Au village, voici un demi-siècle à peine, tout un chacun était chaussé comme seuls quelques très rares privilégiés peuvent encore l’être aujourd’hui chez les bottiers de luxe, c’est-à-dire sur mesure, avec des cuirs individuellement choisis.

Il faut dire que le dernier cordonnier de La Reid était, nous allons le voir, quelqu’un de profondément motivé et attentif à son travail.

Louis Cajot était né à Belva le 25 octobre 1902 de parents agriculteurs, Hubert Cajot et son épouse Rosa Horbach. Il avait deux aînés, Albert et Marie, et deux cadettes, Emma et Alberte.

Après sa naissance, ses parents ont trouvé une ferme à reprendre à Banneux où ses trois sœurs sont restées domiciliées.

Un événement pénible est à l’origine de son choix professionnel : à l’âge de sept ans, il fut atteint de poliomyélite, ce qui provoqua chez lui une atrophie de la jambe et du pied gauches. Aussi, quand il eut accompli ses obligations scolaires, chercha-t-il un métier sédentaire.

On comprend qu’il ait été particulièrement sensible à l’importance de chaussures bien adaptées à la morphologie particulière de chacun.

Il trouva une place d’apprenti à la cordonnerie Laguesse de Marché.

Vers sa majorité, il aima revenir à La Reid où son frère Albert s’était établi comme marchand de charbon. Seul un Reidois, Nicolas Monville, pratiquait la cordonnerie, mais sporadiquement à titre d’activité secondaire.

Louis Cajot trouva à louer la maison et l’atelier qui avaient appartenu au forgeron Adolphe Cortin. Ce n’est qu’en 1930, après dix ans de travail indépendant, qu’il put acheter sa première machine destinée à la finition, c’est-à-dire au ponçage et au cirage des cuirs assemblés.

Après quinze ans, il put acheter sa maison (l’actuel n°43 de la rue du Chenal), assez grande pour y installer son atelier.

Il ne se maria qu’à l’âge de quarante ans et en pleine guerre (le 10 avril 1943) en épousant Céline Maréchal, de deux ans sa cadette.

Née à Battice le 12 octobre 1904, elle n’avait pas connu sa mère, morte en couches, et avait été élevée par une sœur aînée. Lorsque celle-ci fut nommée institutrice à La Reid, elle l’y suivit tout naturellement.

Les épreuves traversées durent rapprocher cet homme et cette femme dans leur maturité. Un enfant vint combler leur union, Louisette Cajot devenue l’épouse de Jean-Marie Remacle, lui-même fils de cordonnier.

Aujourd’hui les artisans cordonniers se bornent à réparer les chaussures.
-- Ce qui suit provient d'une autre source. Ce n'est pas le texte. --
(* ===== verification/BTree.v ===== *)
(** * Ordered maps

    [BTreeMap], [BTreeSet] and [StableBTreeMap] are finite maps and sets that
    iterate in key order. A map is stdpp's [gmap], whose equality is extensional;
    [btree_iter] lists its entries in increasing key order, the order being the
    type's [Ord::cmp]. *)

From stdpp Require Import prelude gmap sorting.
From Stdlib Require Import ZArith Lia.
From S2P Require Import Prelude Word.

(** ** [Ord] *)

Class Ord (K : Type) : Type := ord_cmp : K → K → comparison.

Class OrdLaws (K : Type) `{Ord K} : Prop := {
  ord_eq (a b : K) : ord_cmp a b = Eq ↔ a = b;
  ord_opp (a b : K) : ord_cmp b a = CompOpp (ord_cmp a b);
  ord_lt_trans (a b c : K) : ord_cmp a b = Lt → ord_cmp b c = Lt → ord_cmp a c = Lt
}.

#[export] Instance uint_Ord w : Ord (uint w) := λ a b, Z.compare a b.
#[export] Instance uint_OrdLaws w : OrdLaws (uint w).
Proof.
  split; unfold ord_cmp, uint_Ord; intros.
  - by rewrite Z.compare_eq_iff, uint_eq_iff.
  - apply Z.compare_antisym.
  - rewrite Z.compare_lt_iff in *. lia.
Qed.

(** [std::cmp::Reverse]. *)
Record Reverse (K : Type) : Type := MkReverse { unreverse : K }.
Arguments MkReverse {K} unreverse.
Arguments unreverse {K} r.
#[export] Instance Reverse_eq_dec {K} `{EqDecision K} : EqDecision (Reverse K).
Proof. solve_decision. Defined.
#[export] Instance Reverse_countable {K} `{Countable K} : Countable (Reverse K).
Proof. apply (inj_countable' unreverse MkReverse). by intros []. Defined.
#[export] Instance Reverse_Ord {K} `{Ord K} : Ord (Reverse K) :=
  λ a b, ord_cmp (unreverse b) (unreverse a).
#[export] Instance Reverse_OrdLaws {K} `{OrdLaws K} : OrdLaws (Reverse K).
Proof.
  split; unfold ord_cmp, Reverse_Ord; intros.
  - destruct a, b; simpl. rewrite ord_eq. naive_solver.
  - apply ord_opp.
  - eauto using ord_lt_trans.
Qed.

(** Field-wise comparison, as [#[derive(PartialOrd, Ord)]] produces it. *)
Definition cmp_lex (c1 c2 : comparison) : comparison :=
  match c1 with Eq => c2 | c => c end.

#[export] Instance prod_Ord {A B} `{Ord A, Ord B} : Ord (A * B) :=
  λ p q, cmp_lex (ord_cmp p.1 q.1) (ord_cmp p.2 q.2).
#[export] Instance prod_OrdLaws {A B} `{OrdLaws A, OrdLaws B} : OrdLaws (A * B).
Proof.
  split; unfold ord_cmp, prod_Ord, cmp_lex.
  - intros [a1 b1] [a2 b2]; simpl. destruct (ord_cmp a1 a2) eqn:Ea.
    + apply ord_eq in Ea as ->. rewrite ord_eq. naive_solver.
    + split; [done|]. intros [= -> ->]. by rewrite (proj2 (ord_eq a2 a2) eq_refl) in Ea.
    + split; [done|]. intros [= -> ->]. by rewrite (proj2 (ord_eq a2 a2) eq_refl) in Ea.
  - intros [a1 b1] [a2 b2]; simpl. rewrite (ord_opp a1 a2), (ord_opp b1 b2).
    by destruct (ord_cmp a1 a2).
  - intros [a1 b1] [a2 b2] [a3 b3]; simpl.
    destruct (ord_cmp a1 a2) eqn:E1, (ord_cmp a2 a3) eqn:E2; try done;
      repeat match goal with H : ord_cmp _ _ = Eq |- _ => apply ord_eq in H as -> end;
      rewrite ?(proj2 (ord_eq _ _) eq_refl), ?E1, ?E2; try done.
    + apply ord_lt_trans.
    + by rewrite (ord_lt_trans _ _ _ E1 E2).
Qed.

(** An order read off an injective view of the type. *)
Lemma ord_laws_via {A K} `{OrdLaws K} (f : A → K) `{Ord A} :
  (∀ a b, f a = f b → a = b) → (∀ a b, ord_cmp a b = ord_cmp (f a) (f b)) → OrdLaws A.
Proof.
  intros Hinj Hcmp. split; intros; rewrite ?Hcmp in *.
  - rewrite ord_eq. naive_solver.
  - apply ord_opp.
  - eauto using ord_lt_trans.
Qed.

(** ** Iteration in key order *)

Section btree.
Context {K : Type} `{Countable K, !Ord K, !OrdLaws K}.

Definition key_lt (a b : K) : Prop := ord_cmp a b = Lt.
Definition key_le (a b : K) : Prop := ord_cmp a b ≠ Gt.

#[export] Instance key_le_dec : RelDecision key_le.
Proof. intros a b. unfold key_le. destruct (ord_cmp a b); [left|left|right]; congruence. Defined.

Lemma key_lt_irrefl a : ¬ key_lt a a.
Proof. unfold key_lt. by rewrite (proj2 (ord_eq a a) eq_refl). Qed.

#[export] Instance key_lt_trans : Transitive key_lt.
Proof. intros a b c. apply ord_lt_trans. Qed.

Lemma key_le_lt a b : key_le a b ↔ a = b ∨ key_lt a b.
Proof.
  unfold key_le, key_lt. rewrite <-ord_eq. destruct (ord_cmp a b); naive_solver.
Qed.

Lemma key_lt_not_le a b : ¬ key_le a b ↔ key_lt b a.
Proof.
  unfold key_le, key_lt. rewrite (ord_opp a b). destruct (ord_cmp a b); naive_solver.
Qed.

#[export] Instance key_le_trans : Transitive key_le.
Proof.
  intros a b c. rewrite !key_le_lt. intros [->|?] [->|?]; eauto. right. by etrans.
Qed.

#[export] Instance key_le_total : Total key_le.
Proof.
  intros a b. destruct (decide (key_le a b)) as [|Hn]; [by left|right].
  apply key_lt_not_le in Hn. apply key_le_lt. by right.
Qed.

Context {V : Type}.
Implicit Types (m : gmap K V) (l : list (K * V)).

Definition entry_le (p q : K * V) : Prop := key_le p.1 q.1.
Definition entry_lt (p q : K * V) : Prop := key_lt p.1 q.1.
#[export] Instance entry_le_dec : RelDecision entry_le := λ p q, key_le_dec p.1 q.1.
#[export] Instance entry_le_trans : Transitive entry_le.
Proof. intros p q r. unfold entry_le. apply key_le_trans. Qed.
#[export] Instance entry_le_total : Total entry_le.
Proof. intros p q. apply key_le_total. Qed.
#[export] Instance entry_lt_antisymm : AntiSymm (=) entry_lt.
Proof.
  intros p q Hpq Hqp. exfalso. apply (key_lt_irrefl p.1). by apply (key_lt_trans _ q.1).
Qed.

(** [BTreeMap::iter]: the entries in increasing key order. *)
Definition btree_iter (m : gmap K V) : list (K * V) := merge_sort entry_le (map_to_list m).

(** Strictly increasing keys. *)
Definition keys_sorted (l : list (K * V)) : Prop := StronglySorted entry_lt l.

Lemma btree_iter_perm m : btree_iter m ≡ₚ map_to_list m.
Proof. apply merge_sort_Permutation. Qed.

Lemma btree_iter_elem m k v : (k, v) ∈ btree_iter m ↔ m !! k = Some v.
Proof. rewrite btree_iter_perm. apply elem_of_map_to_list. Qed.

Lemma btree_iter_keys_NoDup m : NoDup (btree_iter m).*1.
Proof. rewrite btree_iter_perm. apply NoDup_fst_map_to_list. Qed.

Lemma sorted_strict l : StronglySorted entry_le l → NoDup l.*1 → keys_sorted l.
Proof.
  induction 1 as [|p l Hl IH Hp]; intros Hnd; [constructor|].
  inversion Hnd as [|?? Hp1 Hnd']; subst. constructor; [by apply IH|].
  rewrite Forall_forall in Hp |- *. intros q Hq. specialize (Hp q Hq).
  apply key_le_lt in Hp as [E|]; [|done].
  destruct Hp1. rewrite E. by apply list_elem_of_fmap_2.
Qed.

Lemma btree_iter_sorted m : keys_sorted (btree_iter m).
Proof.
  apply sorted_strict; [apply StronglySorted_merge_sort; apply _|apply btree_iter_keys_NoDup].
Qed.

Lemma keys_sorted_NoDup l : keys_sorted l → NoDup l.
Proof.
  induction 1 as [|p l Hl IH Hp]; constructor; [|done]. intros Hin.
  rewrite Forall_forall in Hp. by apply (key_lt_irrefl p.1), Hp.
Qed.

(** The listing is determined by its order and its entries. *)
Lemma btree_iter_unique m l :
  keys_sorted l → (∀ k v, (k, v) ∈ l ↔ m !! k = Some v) → btree_iter m = l.
Proof.
  intros Hl Hm. apply (StronglySorted_unique entry_lt); [apply btree_iter_sorted|done|].
  apply NoDup_Permutation.
  - apply keys_sorted_NoDup, btree_iter_sorted.
  - by apply keys_sorted_NoDup.
  - intros [k v]. by rewrite btree_iter_elem, Hm.
Qed.

Lemma btree_iter_empty : btree_iter (∅ : gmap K V) = [].
Proof. apply btree_iter_unique; [constructor|]. intros. rewrite lookup_empty. set_solver. Qed.

Lemma btree_iter_nil m : btree_iter m = [] ↔ m = ∅.
Proof.
  split; [|intros ->; apply btree_iter_empty]. intros E. apply map_eq. intros k.
  rewrite lookup_empty. destruct (m !! k) as [v|] eqn:Ek; [|done].
  apply btree_iter_elem in Ek. rewrite E in Ek. by apply not_elem_of_nil in Ek.
Qed.

Lemma btree_iter_first m k v l k' v' :
  btree_iter m = (k, v) :: l → m !! k' = Some v' → k' = k ∨ key_lt k k'.
Proof.
  intros E Hk. apply btree_iter_elem in Hk. pose proof (btree_iter_sorted m) as Hs.
  rewrite E in Hk, Hs. apply StronglySorted_inv in Hs as [_ Hs]. rewrite Forall_forall in Hs.
  apply elem_of_cons in Hk as [[= -> ->]|Hk]; [by left|right]. apply (Hs _ Hk).
Qed.

(** Removing, or replacing the value of, the first entry. *)
Lemma btree_iter_delete_first m k v l :
  btree_iter m = (k, v) :: l → btree_iter (delete k m) = l.
Proof.
  intros E. pose proof (btree_iter_sorted m) as Hs. rewrite E in Hs.
  apply StronglySorted_inv in Hs as [Hs Hk]. apply btree_iter_unique; [done|].
  intros k' v'. rewrite lookup_delete. case_decide as Ek.
  - subst k'. split; [|done]. intros Hin. rewrite Forall_forall in Hk.
    by destruct (key_lt_irrefl k (Hk _ Hin)).
  - rewrite <-btree_iter_elem, E, elem_of_cons. naive_solver.
Qed.

Lemma btree_iter_replace_first m k v v' l :
  btree_iter m = (k, v) :: l → btree_iter (<[k:=v']> m) = (k, v') :: l.
Proof.
  intros E. pose proof (btree_iter_sorted m) as Hs. rewrite E in Hs.
  apply StronglySorted_inv in Hs as [Hs Hk]. apply btree_iter_unique; [by constructor|].
  intros k' w. rewrite lookup_insert, elem_of_cons. case_decide as Ek.
  - subst k'. split; [|naive_solver]. intros [[= <-]|Hin]; [done|].
    rewrite Forall_forall in Hk. by destruct (key_lt_irrefl k (Hk _ Hin)).
  - rewrite <-btree_iter_elem, E, elem_of_cons. naive_solver.
Qed.

Lemma list_to_map_btree_iter m : list_to_map (btree_iter m) = m.
Proof.
  rewrite <-(list_to_map_to_list m) at 2.
  apply list_to_map_proper; [apply btree_iter_keys_NoDup|apply btree_iter_perm].
Qed.

(** Where an entry sits: the smaller keys before it, the larger ones after. *)
Lemma btree_iter_lookup_split m k v :
  m !! k = Some v → ∃ l1 l2, btree_iter m = l1 ++ (k, v) :: l2 ∧
    keys_sorted (l1 ++ l2) ∧ Forall (λ p, key_lt p.1 k) l1 ∧ Forall (λ p, key_lt k p.1) l2.
Proof.
  intros Hk. apply btree_iter_elem, list_elem_of_split in Hk as (l1 & l2 & E).
  exists l1, l2. split; [done|]. pose proof (btree_iter_sorted m) as Hs. rewrite E in Hs.
  clear E. induction l1 as [|p l1 IH]; simpl in *.
  - apply StronglySorted_inv in Hs as [Hs Hl2]. split_and!; [done|constructor|done].
  - apply StronglySorted_inv in Hs as [Hs Hp]. destruct (IH Hs) as (Hs' & Hl1 & Hl2).
    rewrite Forall_app, Forall_cons in Hp. destruct Hp as (Hp1 & Hpk & Hp2).
    split_and!; [|by constructor|done]. constructor; [done|by apply Forall_app].
Qed.

(** Where a key sits or would sit: the listings of the map, of the map with the
    key bound to another value and of the map without the key. *)
Lemma btree_iter_insert_split m k w :
  ∃ l1 l2,
    btree_iter m = l1 ++ from_option (λ v, [(k, v)]) [] (m !! k) ++ l2 ∧
    btree_iter (<[k := w]> m) = l1 ++ (k, w) :: l2 ∧
    btree_iter (delete k m) = l1 ++ l2 ∧
    Forall (λ p, key_lt p.1 k) l1 ∧ Forall (λ p, key_lt k p.1) l2.
Proof.
  destruct (btree_iter_lookup_split (<[k := w]> m) k w) as (l1 & l2 & E & Hs & H1 & H2);
    [by rewrite lookup_insert_eq|].
  exists l1, l2.
  assert (Hd : btree_iter (delete k m) = l1 ++ l2).
  { apply btree_iter_unique; [done|]. intros k' v'.
    rewrite lookup_delete. case_decide as Ek.
    - subst k'. split; [|done]. rewrite elem_of_app, !Forall_forall in *.
      intros [Hin|Hin]; [apply H1 in Hin|apply H2 in Hin]; by apply key_lt_irrefl in Hin.
    - rewrite <-(lookup_insert_ne m k k' w), <-btree_iter_elem, E by done. set_solver. }
  split_and!; [|done..]. destruct (m !! k) as [v|] eqn:Ek; simpl.
  - rewrite <-(insert_delete_id m k v) by done.
    apply btree_iter_unique.
    + apply StronglySorted_app_iff in Hs as (S1 & S2 & S12). rewrite Forall_forall in H1.
      apply StronglySorted_app_iff. split_and!; [done|by constructor|].
      intros x y Hx. rewrite elem_of_cons. intros [->|Hy]; [by apply H1|by apply S12].
    + intros k' v'. rewrite lookup_insert. case_decide as Ek'.
      * subst k'. rewrite elem_of_app, elem_of_cons, !Forall_forall in *. split; [|naive_solver].
        intros [Hin|[[= <-]|Hin]]; [apply H1 in Hin|done|apply H2 in Hin];
          by apply key_lt_irrefl in Hin.
      * rewrite <-btree_iter_elem, Hd. set_solver.
  - by rewrite <-Hd, delete_id.
Qed.
End btree.

(** Collecting a list into a set. *)
Lemma size_list_le {A} `{Countable A} (l : list A) : (size (list_to_set l : gset A) ≤ length l)%nat.
Proof.
  induction l as [|a l IH]; [done|]. cbn [list_to_set length]. rewrite size_union_alt, size_singleton.
  pose proof (subseteq_size (list_to_set l ∖ {[a]}) (list_to_set l : gset A) ltac:(set_solver)). lia.
Qed.

(** [BTreeSet::iter]. *)
Definition bset_iter {K} `{Countable K, !Ord K} (s : gset K) : list K :=
  (btree_iter (gset_to_gmap () s)).*1.

Lemma bset_iter_elem {K} `{Countable K, !Ord K, !OrdLaws K} (s : gset K) (k : K) :
  k ∈ bset_iter s ↔ k ∈ s.
Proof.
  unfold bset_iter. rewrite list_elem_of_fmap. split.
  - intros ([k' []] & -> & Hin). apply btree_iter_elem, lookup_gset_to_gmap_Some in Hin. naive_solver.
  - intros Hk. exists (k, ()). split; [done|]. by apply btree_iter_elem, lookup_gset_to_gmap_Some.
Qed.

Lemma list_to_set_bset_iter {K} `{Countable K, !Ord K, !OrdLaws K} (s : gset K) :
  list_to_set (bset_iter s) = s.
Proof. apply set_eq. intros k. by rewrite elem_of_list_to_set, bset_iter_elem. Qed.

Arguments btree_iter : simpl never.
Louis Cajot mettait tout son savoir-faire à les fabriquer.

La première opération consiste à choisir les cuirs selon les besoins du client; bottines de marche ou de travail extérieur, molières pour «cols blancs», sandales d’été, souliers d’écoliers, etc… L’artisan avait un rapport très physique avec sa matière noble.

Lorsque le marchand de cuir Simonis de Liège faisait sa tournée mensuelle, plus que la vue, c’est le toucher qui guidait le choix de Louis Cajot.

Apparemment aussi l’ouïe, car le dicton populaire ironisait sur les chaussures neuves qui crissaient, proclamant qu’elles n’étaient pas payées. Dans les campagnes wallonnes, on préférait donc ne pas se faire remarquer par la nouveauté de ses richesses vestimentaires.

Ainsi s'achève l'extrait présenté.